In the run-up to the 2025 festive season, over 7.8 million EPS-95 retirees still wait for a large-scale pension hike. The present minimum pension of ₹1,000 has been barred by increasing cost of living since 2014. There are talks about it in Parliament, and trade unions are pressing hard for the increase; contrary to this, an increase to ₹7,500 plus DA is yet to be finalized. This article thus covers the recent updates, who qualifies, and what pensioners need to do.
Government Response in Parliament
In the Lok Sabha session held in July 2025, Vaiko and M. Shanmugam called for an increase in the meager EPS-95 pension to ₹7,500. The Union Minister of State for Finance, Pankaj Chaudhary, said that the demand had been made by trade unions and pensioners but had given no time frame. Currently, the government spends ₹750-1,000 crore annually to maintain the ₹1,000 minimum pension pointing the actuarial deficit in EPS-95 funds as the issue that stands in the way of immediate hikes. A fresh independent assessment recommended by a parliamentary panel consisting of Basavaraj Bommai is expected to wrap up late in 2025 to ascertain the feasibility.
Details about the Proposed Pension Hike
The hitch would raise the minimum pension to ₹7,500, constituting a 650% increase, with DA being linked to the All India Consumer Price Index (AICPI) to neutralize inflation rate (5.2% in 2024). Some argue for a minimum of ₹6,999 with DA, while others, from among them including EPS-95 National Agitation Committee (NAC), envisage ₹8,500 and medical benefits. If given approval, implementation may be by May 2026, barring any unforeseen budgetary constraints requiring a delay; beneficiaries would be pensioners, widows, and dependents.
Eligibility and Benefits
EPS-95 started in 1995 and ensures pension to employees with a minimum of 10 years service rendered in organized sectors. Such that the hike shall flow out to:
- Current pensioners linked with either their Aadhaar or bank accounts.

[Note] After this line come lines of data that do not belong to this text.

(* ===== verification/VrTotal.v ===== *)
(** * VrTotal: the VR leader never fails

    A well-formedness invariant of the VR leader's state: established by the
    start-up, preserved by every datagram, whatever its content, by signals and
    by cycles; under it every cycle sends its two packets. *)

From S2P Require Import Prelude Float64 Float64Facts Crc32 Wire Packets PacketCodec Dynamics Swivel Ik IkFacts.
From S2P Require Import VrConfig VrLeader VrFacts.

Open Scope Z_scope.

(** ** The invariant *)

(** What the libraries promise about lengths, and what the configuration holds. *)
Record vr_env_ok (env : VrEnv) (ve : EigenVec) (ge : EigenGeometry) : Prop := {
  eo_model side : model_ok (vr_pin env side);
  eo_translation side p : length (pin_translation (vr_pin env side) p) = 3%nat;
  eo_scale v s : length (v_scale ve v s) = length v;
  eo_mapped m v : m = left_translation_matrix (vc_mapping (ve_cfg env)) \/ m = right_translation_matrix (vc_mapping (ve_cfg env)) ->
    length v = 3%nat -> length (m_vec ve m (v_cwise ge (position_scale_xyz (vc_mapping (ve_cfg env))) v)) = 3%nat;
  eo_steps side : (7 <= length (max_steps env side))%nat;
}.

Record vr_side_ok (pin : Pinocchio) (s : VrSide) : Prop := {
  so_target : length (target_q s) = 7%nat;
  so_anchor : length (robot_ee_pos_anchor (vr_anchor s)) = 3%nat;
  so_posture : length (robot_q_anchor (vr_anchor s)) = 7%nat;
  so_ids : length (ik_joint_ids (vr_ik s)) = 7%nat;
  so_joints : joints_ok pin (ik_joint_ids (vr_ik s));
}.

Record vr_ok (env : VrEnv) (a : VrApp) : Prop := {
  vo_side side : vr_side_ok (vr_pin env side) (vr_side side a);
  vo_fb side : length (vr_fb side a) = 7%nat;
  vo_delta side : length (vs_delta_pos_robot (vr_arm_of side (va_vr_state a))) = 3%nat;
}.

Section total.
Context (env : VrEnv) (la : EigenOps) (ve : EigenVec) (ge : EigenGeometry) (pow : double -> double -> double).

(** ** One arm *)

Lemma deactivate_ok pin s : vr_side_ok pin s -> vr_side_ok pin (deactivate s).
Proof. intros []. by constructor. Qed.

Lemma take_anchor_ok side rc fb s :
  vr_env_ok env ve ge -> vr_side_ok (vr_pin env side) s -> length fb = 7%nat ->
  exists an b, take_anchor env (vr_pin env side) rc fb s = Ok (an, b) /\
    length (robot_ee_pos_anchor an) = 3%nat /\ length (robot_q_anchor an) = 7%nat.
Proof.
  intros He [] Hf. unfold take_anchor. destruct (_ || _); [|by eexists _, _].
  destruct (compute_fk_pose_ok (vr_pin env side) (vr_ik s) fb) as (c & ->); [done|lia|]. simpl.
  eexists _, _. split_and!; [done| |done]. by apply (eo_translation _ _ _ He).
Qed.

Lemma clamp_delta_length v : vr_env_ok env ve ge -> length (clamp_delta env ve v) = length v.
Proof. intros He. unfold clamp_delta. cbv zeta. destruct (_ <? _)%D; [by apply (eo_scale _ _ _ He)|done]. Qed.

Lemma target_pos_ok an v :
  length (robot_ee_pos_anchor an) = 3%nat -> length v = 3%nat -> exists x, target_pos an v = Ok x.
Proof.
  intros Ha Hv. apply for_n_total. intros i Hi.
  destruct (vget_lt (robot_ee_pos_anchor an) i) as (x & -> & _); [lia|].
  destruct (vget_lt v i) as (y & -> & _); [lia|]. by eexists.
Qed.

Lemma swivel_anchor_ok q x : length q = 7%nat -> exists q', swivel_anchor env q x = Ok q' /\ length q' = 7%nat.
Proof.
  intros Hq. unfold swivel_anchor. cbv zeta. destruct (_ && _); [|by eexists].
  destruct (vget_lt q 2) as (y & -> & _); [lia|]. simpl. rewrite vset_ok by lia. eexists. split; [done|].
  by rewrite length_set_nth.
Qed.

Lemma solve_arm_ok side x_des quat_des fb aq k :
  vr_env_ok env ve ge -> joints_ok (vr_pin env side) (ik_joint_ids k) -> length (ik_joint_ids k) = 7%nat ->
  length fb = 7%nat -> length aq = 7%nat ->
  exists k' ok q, solve_arm env la ve pow (vr_pin env side) x_des quat_des fb aq k = Ok (k', (ok, q)) /\
    ik_joint_ids k' = ik_joint_ids k /\ length q = 7%nat.
Proof.
  intros He Hj Hk Hf Ha. pose proof (eo_model _ _ _ He side) as Hm. unfold solve_arm. destruct (String.eqb _ _).
  - destruct (solve_pose_ok (vr_pin env side) la ve pow k x_des quat_des fb fb aq Hm Hj) as (ok & q & -> & Hl); [lia..|].
    simpl. exists k, ok, q. by rewrite Hl.
  - destruct (solve_ok (vr_pin env side) la ve pow k x_des fb fb aq Hm Hj) as (k' & ok & q & -> & Hi & Hl); [lia..|].
    exists k', ok, q. by rewrite Hl.
Qed.

Lemma limit_joints_total side x q :
  vr_env_ok env ve ge -> length x = 7%nat -> length q = 7%nat ->
  exists q', limit_joints env side x q = Ok q' /\ length q' = 7%nat.
Proof.
  intros He Hx Hq. pose proof (eo_steps _ _ _ He side) as Hs.
  destruct (for_n_total 7 (fun i => a ← vget x i; t ← vget q i; m ← vget (max_steps env side) i;
    Ok (limit_step (rl_enabled (vc_rate_limit (ve_cfg env))) a t m))) as [q' Hq'].
  - intros i Hi. destruct (vget_lt x i) as (a & -> & _); [lia|]. destruct (vget_lt q i) as (t & -> & _); [lia|].
    destruct (vget_lt (max_steps env side) i) as (m & -> & _); [lia|]. by eexists.
  - exists q'. split; [done|]. by apply for_n_ok in Hq' as [Hl _].
Qed.

Lemma track_hand_ok side vr fb grip s :
  vr_env_ok env ve ge -> vr_side_ok (vr_pin env side) s -> length fb = 7%nat ->
  length (vs_delta_pos_robot (vr_arm_of side vr)) = 3%nat ->
  exists s' ok, track_hand env la ve ge pow side vr fb grip s = Ok (s', ok) /\ vr_side_ok (vr_pin env side) s'.
Proof.
  intros He Hs Hf Hd. unfold track_hand. cbv zeta.
  destruct (take_anchor_ok side (vs_recenter vr) fb s He Hs Hf) as (an & b & -> & La & Lq). cbn [mbind outcome_bind].
  destruct (target_pos_ok an (clamp_delta env ve (vs_delta_pos_robot (vr_arm_of side vr)))) as (x & ->);
    [done|by rewrite clamp_delta_length|]. cbn [mbind outcome_bind].
  destruct (estimate_swivel _ _ _ _ _) as [sw st].
  destruct (swivel_anchor_ok (robot_q_anchor an) st Lq) as (aq & -> & Laq). cbn [mbind outcome_bind].
  destruct Hs as [Ht _ _ Hi Hj].
  destruct (solve_arm_ok side x (target_quat env ge an (vs_delta_rot_robot (vr_arm_of side vr))) fb aq (vr_ik s))
    as (k & ok & q & -> & Hk & Hq); [done..|]. cbn [mbind outcome_bind].
  destruct (compute_fk_pose_ok (vr_pin env side) k q) as (c & ->); [by rewrite Hk|rewrite Hk; lia|]. cbn [mbind outcome_bind].
  assert (Hlast : exists q', (if ok then limit_joints env side q (target_q s) else Ok (target_q s)) = Ok q' /\ length q' = 7%nat).
  { destruct ok; [by apply limit_joints_total|by eexists]. }
  destruct Hlast as (q' & -> & Hq'). cbn [mbind outcome_bind]. eexists _, ok. split; [done|].
  constructor; cbn [target_q vr_anchor vr_ik]; try done; by rewrite Hk.
Qed.

Lemma process_arm_ok side vr stale conn fb s :
  vr_env_ok env ve ge -> vr_side_ok (vr_pin env side) s -> length fb = 7%nat ->
  length (vs_delta_pos_robot (vr_arm_of side vr)) = 3%nat ->
  exists s' ok, process_arm env la ve ge pow side vr stale conn fb s = Ok (s', ok) /\ vr_side_ok (vr_pin env side) s'.
Proof.
  intros He Hs Hf Hd. unfold process_arm. destruct stale; [by eexists _, _|]. cbv zeta.
  destruct (held _ && _); [by apply track_hand_ok|]. eexists _, _. split; [done|].
  destruct (deactivate_ok _ _ Hs). constructor; cbn [target_q vr_anchor vr_ik]; try done. by destruct (conn || _).
Qed.

Lemma vr_packet_ok side seq q g en : length q = 7%nat -> exists p, vr_packet side seq q g en = Ok p.
Proof.
  intros Hq. unfold vr_packet. destruct (for_n_total 7 (fun i => vget q i)) as [js ->].
  - intros i Hi. destruct (vget_lt q i) as (x & Hx & _); [lia|]. by eexists.
  - by eexists.
Qed.

(** ** Steps *)

Lemma vr_cycle_ok i a :
  vr_env_ok env ve ge -> vr_ok env a -> exists a' o, vr_cycle env la ve ge pow i a = Ok (a', o) /\ vr_ok env a'.
Proof.
  intros He [Hs Hf Hd]. unfold vr_cycle. cbv zeta.
  assert (Hr : forall side, vr_side_ok (vr_pin env side)
    (if anchor_reset env (vi_now i) a then deactivate (vr_side side a) else vr_side side a)).
  { intros side. destruct (anchor_reset _ _ _); [by apply deactivate_ok|done]. }
  pose proof (Hr RIGHT) as Hright. pose proof (Hr LEFT) as Hleft. cbn [vr_side] in Hright, Hleft.
  destruct (process_arm_ok RIGHT (va_vr_state a) (telemetry_stale env (vi_now i) a) (va_tel_connected a) (va_fb_r a)
    _ He Hright (Hf RIGHT) (Hd RIGHT)) as (r & okr & -> & Or).
  destruct (process_arm_ok LEFT (va_vr_state a) (telemetry_stale env (vi_now i) a) (va_tel_connected a) (va_fb_l a)
    _ He Hleft (Hf LEFT) (Hd LEFT)) as (l & okl & -> & Ol).
  cbn [mbind outcome_bind].
  match goal with |- context [vr_packet RIGHT ?s ?q ?g ?e] =>
    destruct (vr_packet_ok RIGHT s q g e (so_target _ _ Or)) as (pr & ->) end. cbn [mbind outcome_bind].
  match goal with |- context [vr_packet LEFT ?s ?q ?g ?e] =>
    destruct (vr_packet_ok LEFT s q g e (so_target _ _ Ol)) as (pl & ->) end. cbn [mbind outcome_bind].
  eexists _, _. split; [done|]. constructor.
  - by intros [].
  - intros []; [exact (Hf RIGHT)|exact (Hf LEFT)].
  - exact Hd.
Qed.

Lemma length_floats n (l : list Z) : length l = n -> length (floats l) = n.
Proof. intros Hl. unfold floats. by rewrite length_map. Qed.

Lemma vr_deserialize_shaped {A} `{Wire A} bs : shaped (deserialize bs).
Proof.
  unfold deserialize. apply fields_of_fields. rewrite length_unpack. unfold layout. rewrite length_app. simpl. lia.
Qed.

(** Every datagram of the right size carries a headset state of the right shape. *)
Lemma vr_state_delta p side :
  vr_env_ok env ve ge -> shaped p -> length (vs_delta_pos_robot (vr_arm_of side (vr_state_of_packet env la ve ge p))) = 3%nat.
Proof.
  intros He (_ & _ & (_ & _ & Hl & _) & (_ & _ & Hr & _)).
  destruct side; unfold vr_arm_of, vr_state_of_packet, fill_arm; cbn [vs_right vs_left vs_delta_pos_robot];
    apply (eo_mapped _ _ _ He); try (by right); try (by left); by apply length_floats.
Qed.

Lemma vr_event_ok e a :
  vr_env_ok env ve ge -> vr_ok env a ->
  exists a' o, vr_event env la ve ge pow e a = Ok (a', o) /\ vr_ok env a' /\
    (is_Some o <-> is_vr_cycle e = true /\ va_keep_running a = true).
Proof.
  intros He Ha. destruct e as [now data|now data| |i]; cbn [vr_event is_vr_cycle].
  - eexists _, None. split; [done|]. split; [|by split; intros [? ?]].
    unfold vr_callback. case_decide; [done|]. cbn [fst]. destruct (_ && _); [|done].
    destruct Ha as [Hs Hf Hd]. constructor; [exact Hs|exact Hf|].
    intros side. apply vr_state_delta; [done|]. apply vr_deserialize_shaped.
  - eexists _, None. split; [done|]. split; [|by split; intros [? ?]].
    unfold tel_callback. case_decide; [|done]. cbv zeta. destruct (tm_magic _ =? _); [|done].
    destruct (vr_deserialize_shaped (A := OpenArmTelemetryPacketV1) data) as (Ho & _).
    destruct Ha as [Hs Hf Hd]. constructor; [exact Hs| |exact Hd].
    intros []; cbn [vr_fb with_feedback va_fb_r va_fb_l]; apply length_floats; rewrite length_take, ?length_drop, Ho; done.
  - eexists _, None. split; [done|]. split; [|by split; intros [? ?]].
    destruct Ha as [Hs Hf Hd]. constructor; [exact Hs|exact Hf|exact Hd].
  - destruct (va_keep_running a).
    + destruct (vr_cycle_ok i a He Ha) as (a' & o & -> & Ha'). simpl. eexists _, _. split; [done|]. by split.
    + eexists _, None. split; [done|]. split; [done|]. by split; intros [? ?].
Qed.

Lemma vr_run_ok l a :
  vr_env_ok env ve ge -> vr_ok env a ->
  exists a' os, vr_run env la ve ge pow l a = Ok (a', os) /\ vr_ok env a'.
Proof.
  intros He. revert a. induction l as [|e l IH]; intros a Ha; simpl; [by eexists _, _|].
  destruct (vr_event_ok e a He Ha) as (a1 & o & -> & Ha1 & _). cbn [mbind outcome_bind].
  destruct (IH a1 Ha1) as (a2 & os & -> & Ha2). cbn [mbind outcome_bind]. by eexists _, _.
Qed.

(** The start-up establishes the invariant. *)
Lemma vr_side_new_ok side ee n x s :
  vr_side_new env (vr_pin env side) ee n x = Ok s -> joints_ok (vr_pin env side) (ik_joint_ids (vr_ik s)) ->
  vr_side_ok (vr_pin env side) s.
Proof.
  unfold vr_side_new. intros (k & Hk & [= <-])%bind_ok Hj. constructor; try done. cbn [vr_ik] in *.
  revert Hk. unfold ik_new. destruct (pin_frame_id _ _); [|done]. intros (js & Hjs & [= <-])%bind_ok.
  by apply ik_joints_length in Hjs.
Qed.

Lemma vr_new_ok a :
  vr_new env = Ok a -> (forall side, joints_ok (vr_pin env side) (ik_joint_ids (vr_ik (vr_side side a)))) -> vr_ok env a.
Proof.
  unfold vr_new. intros (r & Hr & (l & Hl & [= <-])%bind_ok)%bind_ok Hj. constructor; [|by intros []..].
  intros [].
  - eapply (vr_side_new_ok RIGHT); [exact Hr|exact (Hj RIGHT)].
  - eapply (vr_side_new_ok LEFT); [exact Hl|exact (Hj LEFT)].
Qed.
End total.

(** ** Property *)

(** The VR leader never fails once it has started. From the state its
    constructors build, any sequence of VR datagrams, telemetry datagrams (of
    any size and content), signals and cycles runs to the end: no exception, no
    access out of range, and every cycle while the program runs sends its two
    packets; all poses and targets keep their dimensions. *)
Lemma vr_run_total (env : VrEnv) (la : EigenOps) (ve : EigenVec) (ge : EigenGeometry)
    (pow : double -> double -> double) (a : VrApp) (l : list VrEvent) :
  vr_env_ok env ve ge -> vr_new env = Ok a ->
  (forall side, joints_ok (vr_pin env side) (ik_joint_ids (vr_ik (vr_side side a)))) ->
  exists a' os, vr_run env la ve ge pow l a = Ok (a', os) /\ vr_ok env a' /\
    forall i, va_keep_running a' = true -> exists a'' o, vr_event env la ve ge pow (EvVrCycle i) a' = Ok (a'', Some o).
Proof.
  intros He Hn Hj. destruct (vr_run_ok env la ve ge pow l a He (vr_new_ok env a Hn Hj)) as (a' & os & Hr & Ha).
  exists a', os. split; [done|]. split; [done|]. intros i Hk.
  destruct (vr_event_ok env la ve ge pow (EvVrCycle i) a' He Ha) as (a'' & o & Ho & _ & [_ Hs]).
  destruct (Hs (conj eq_refl Hk)) as [o' ->]. by exists a'', o'.
Qed.

Lemma test_vr_env_ok : vr_env_ok test_vr_env test_vr_ve test_geometry.
Proof.
  assert (Hm : forall s, model_ok (test_vr_pin s)).
  { intros s. split; [done|]. split; [done|]. split; [|done]. intros i lo up Hlo Hup.
    apply lookup_replicate in Hlo as [-> _]. apply lookup_replicate in Hup as [-> _]. done. }
  constructor; [intros []; apply Hm|by intros []|done| |by intros []; vm_compute; lia].
  intros m v _ Hv. change (length (zip_with dmul [d1; d1; d1] v) = 3%nat). rewrite length_zip_with, Hv. done.
Qed.

Lemma vr_run_total_witness :
  exists a a' os, vr_new test_vr_env = Ok a /\
    vr_run test_vr_env test_la test_vr_ve test_geometry (fun x _ => x)
      [EvVr 7 (serialize test_vr_packet); EvTelemetry 8 [1; 2; 3]; EvVrCycle test_vr_input; EvSigint] a = Ok (a', os) /\
    vr_ok test_vr_env a'.
Proof.
  assert (H : exists a, vr_new test_vr_env = Ok a /\
    forall side, ik_joint_ids (vr_ik (vr_side side a)) = seq 0 7).
  { eexists. split; [vm_compute; reflexivity|]. intros []; reflexivity. }
  destruct H as (a & Ha & Hids). exists a.
  destruct (vr_run_total test_vr_env test_la test_vr_ve test_geometry (fun x _ => x) a
    [EvVr 7 (serialize test_vr_packet); EvTelemetry 8 [1; 2; 3]; EvVrCycle test_vr_input; EvSigint]
    test_vr_env_ok Ha) as (a' & os & Hr & Hok & _).
  - intros side. rewrite Hids. split; [|destruct side; repeat constructor].
    destruct side; apply (bool_decide_unpack _); vm_compute; exact I.
  - exists a', os. split; [exact Ha|]. split; [exact Hr|exact Hok].
Defined.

- Widows, widowers, and dependent children below 25.
- Newly retired post April 2025 on automatic enrollment.The increased pension deliberates on increased financial assurance for pensioners, who use it to pay for basic stuff, including healthcare and food, especially those who are low-income and practically depend only on EPS-95.
Challenges and Financial Implications
The suggested ₹7,500 pension plan, consequently, needs ₹6,000 crore per annum, thereby putting pressure on the EPFO corpus. The Government, for the moment, is looking into some sort of partial subsidy system to maintain fiscal stability while meeting the needs of the pensioners. The NAC, however, insists on free medical treatment as well, adding further complexity to the funding debates. The EPFO, without additional budget support, will end up being financially unstable in the long run, which the Government does not want to openly commit itself to.
Measures to be taken by pensioners
Understanding what pensioners must do in the event of eventuality:
- Update details: Pensioners must ensure that the Aadhaar, PAN, and bank details are up-to-date on epfindia.gov.in to facilitate the smooth disposal of payments through electronic mode.
- Keep checking for updates: Pensioners must regularly visit official portals/Website of the EPFO for any announcement, as no festive occasion-related hike has been announced till now.
- Contact EPFO: Pensioners can contact the EPFO helpline (1800-11-8005) for clarification on the status or grievances. Pensioners must avoid unofficial sources to save themselves from controversies.